→ **Problem description**
Find the word "Definition" in the records below. List each line containing it.

Collected data entries
(* ===== verification/ServiceRelay.v ===== *)
(** * Relayed services

    [service/service_relay.go], [repository/service.go] and [handler/service.go]: the rows of
    external services with their encrypted credentials, and the relaying of one request: the
    frozen budget, the check of the caller against the snapshot used, the request that is
    built, the copying of the answer and its classification.

    The network, the clock and the client's connection are data of a run ([exchange]); the
    order of every iteration over a Go map is one ([iterate]). *)

From S2P Require Import Prelude GoStrings Scope Text Servers Secrets RelayText.

(** ** Rows *)

Record Service := MkService {
  sv_id : Z; sv_version : Z; ServerID : option Z; sv_name : string; DisplayName : string; BaseURL : string;
  EncryptedCredentials : gmap string string; CredentialHints : gmap string string; Description : option string;
  UsageGuide : option string; sv_salt : string; sv_deleted : bool }.
(** Deleted rows keep their row and their name; [next_service] is the sequence. *)
Record svcdb := MkSvcDb { services : gmap Z Service; next_service : Z }.

Inductive input_err := NameRequired | BaseURLRequired | BaseURLScheme | CredentialRequired | HintUnmatched | ValueRequired.
Inductive ended := Expired | Cancelled.
#[export] Instance ended_eq_dec : EqDecision ended.
Proof. solve_decision. Defined.
(** Errors of the connections: whether they are timeouts. *)
Inductive conn_err := ConnErr (timeout : bool).
Inductive svc_err :=
| SvcApp (status : Z) (reason : string) | SvcInput (e : input_err) | SvcCrypto (e : secret_err) | SvcDb | SvcContext (e : ended) | SvcConn (e : conn_err).
Definition service_not_found : svc_err := SvcApp 404 "service_not_found".
Definition credential_decrypt : svc_err := SvcApp 500 "credential_decrypt_failed".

→ **Task result**
Definition service_not_found : svc_err := SvcApp 404 "service_not_found".
Definition credential_decrypt : svc_err := SvcApp 500 "credential_decrypt_failed".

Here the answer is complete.